Jugendliche in NRW verlieren rasch das Vertrauen in die Demokratie

In Nordrhein-Westfalen schwindet besonders bei jungen Menschen das Vertrauen in demokratische Strukturen – eine alarmierende Entwicklung.

heute 14:03 Uhr | 1 mal gelesen

Ein kurzer Blick in den aktuellen Demokratiebericht der Landeszentrale für politische Bildung NRW offenbart echte Bruchstellen: Gerade mal 47 Prozent der 14- bis 18-Jährigen sagen, sie seien mit der real gelebten Demokratie zufrieden – das sind 30 Prozentpunkte weniger als noch vor zwei Jahren. Noch ausgeprägter wird das Bild, wenn man sich die 19- bis 29-Jährigen ansieht: Ihr Wert rutschte von 65 auf 51 Prozent ab. Sogar die 30- bis 44-Jährigen zeigten deutlich weniger Zustimmung (nur noch 43 Prozent statt 61). Die Studie, auf die sich die „Rheinische Post“ bezieht, wirft noch weitere Fragen auf: Zwar hält eine überwältigende Mehrheit Demokratie grundsätzlich für die beste Regierungsform (89 Prozent), doch das beunruhigende: 15 Prozent können sich unter bestimmten Voraussetzungen auch mit einer Diktatur arrangieren – ein Anstieg gegenüber 2023. Besorgniserregend klingt auch, dass fast jede:r Vierte eine starke Führungpersönlichkeit ohne parlamentarische Kontrolle befürwortet. Und beinahe die Hälfte der Befragten möchte lieber eine einzige große Partei als viele verschiedene. Ehrlicherweise macht einen das ein bisschen sprachlos, oder? Vielleicht haben Krisen, Unsicherheiten oder einfach das Gefühl, sowieso nichts ausrichten zu können, Spuren hinterlassen. Die Methode: Telefonische und digitale Befragung von knapp 3.000 Menschen in NRW im Frühjahr 2025.

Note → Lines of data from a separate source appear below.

(** * Verification of [datatransformation.py]

    A shallow embedding of the Kinesis Firehose transformation Lambda:
    [validate_environment_variables], [process_record] and [handler],
    together with models of the library calls they make
    ([base64.b64decode] / [b64encode], [bytes.decode('utf-8')] /
    [str.encode('utf-8')], [str.split], [str.strip], [pandas.DataFrame]
    and [DataFrame.to_csv]).

    Python text ([str]) is a list of Unicode code points, [bytes] a list
    of numbers below 256.  Exceptions and logger calls are threaded
    through a small writer-and-error monad, so that a raised exception,
    the [try]/[except] blocks and the order of the log lines are all
    visible in the model. *)

From Stdlib Require Import String Ascii.
From Stdlib Require DecimalString.
From Stdlib Require Import List Arith NArith ZArith Lia Bool.
Import ListNotations.

Local Open Scope N_scope.

(** ** Python values *)

(** A Python [str]: its code points, in order. *)
Definition str := list N.

(** A Python [bytes] object: its bytes, each below 256. *)
Definition bytes := list N.

Definition str_of (s : string) : str :=
  map N_of_ascii (list_ascii_of_string s).

Definition TAB : N := 9.
Definition LF : N := 10.
Definition COMMA : N := 44.
Definition DQUOTE : N := 34.

Definition all_bytes (bs : bytes) : Prop := Forall (fun b => b < 256) bs.

(** Unicode scalar values: what a [str] obtained by decoding UTF-8 holds. *)
Definition scalarb (c : N) : bool :=
  (c <? 55296) || ((57344 <=? c) && (c <=? 1114111)).

Definition scalar_text (s : str) : Prop := Forall (fun c => scalarb c = true) s.

(** ** Exceptions, log lines and the monad *)

Inductive exn : Type :=
| ValueError (msg : string)
| TypeError (msg : string)
| KeyError (key : string)
| BinasciiError (msg : string)
| UnicodeDecodeError
| UnicodeEncodeError.

(** One constructor per [logger] call of the module. *)
Inductive log_entry : Type :=
| InfoProcessingRecord (rid : str)
| WarningMalformedLine (line : str)
| ErrorProcessingLine (line : str) (e : exn)
| ErrorProcessingRecord (rid : str) (e : exn)
| InfoProcessed (n : nat).

Inductive outcome (A : Type) : Type :=
| Return (a : A)
| Raise (e : exn).
Arguments Return {A} a.
Arguments Raise {A} e.

(** A computation: the log lines it wrote, and how it ended. *)
Definition M (A : Type) : Type := (list log_entry * outcome A)%type.

Definition ret {A} (a : A) : M A := ([], Return a).
Definition raise {A} (e : exn) : M A := ([], Raise e).
Definition lift {A} (o : outcome A) : M A := ([], o).
Definition logger (l : log_entry) : M unit := ([l], Return tt).

Definition bind {A B} (m : M A) (f : A -> M B) : M B :=
  match m with
  | (l, Return a) => let (l', r) := f a in (l ++ l', r)
  | (l, Raise e) => (l, Raise e)
  end.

Der Demokratiebericht 2025 der Landeszentrale für politische Bildung in NRW zeigt, dass das Vertrauen in die Demokratie besonders unter jungen Menschen stark erodiert ist – mit einem besonders dramatischen Rückgang bei den 14- bis 18-Jährigen. Trotz einer weiterhin hohen Grundüberzeugung für Demokratie steigen zugleich autoritäre Denkmuster: Mehr Menschen befürworten starke Führung und halten sogar unter gewissen Bedingungen eine Diktatur für vorstellbar. Die Autoren der Studie warnen vor einem massiven Demokratiedefizit – aktuell würden laut Auswertung nur noch rund 44 Prozent der Befragten als uneingeschränkt demokratisch eingestellt gelten (2023: 62 Prozent). Neue Berichte verschiedener Medien unterstreichen diese Entwicklung mit Verweis auf wachsende Unzufriedenheit, politische Desillusionierung und manchmal auch offene Ablehnung demokratischer Prozesse unter jungen Menschen in Deutschland. Experten machen für diesen Trend nicht nur die multiplen Krisen und eine gefühlte Ohnmacht verantwortlich, sondern auch soziale Netzwerke, die Populismus und Misstrauen schüren.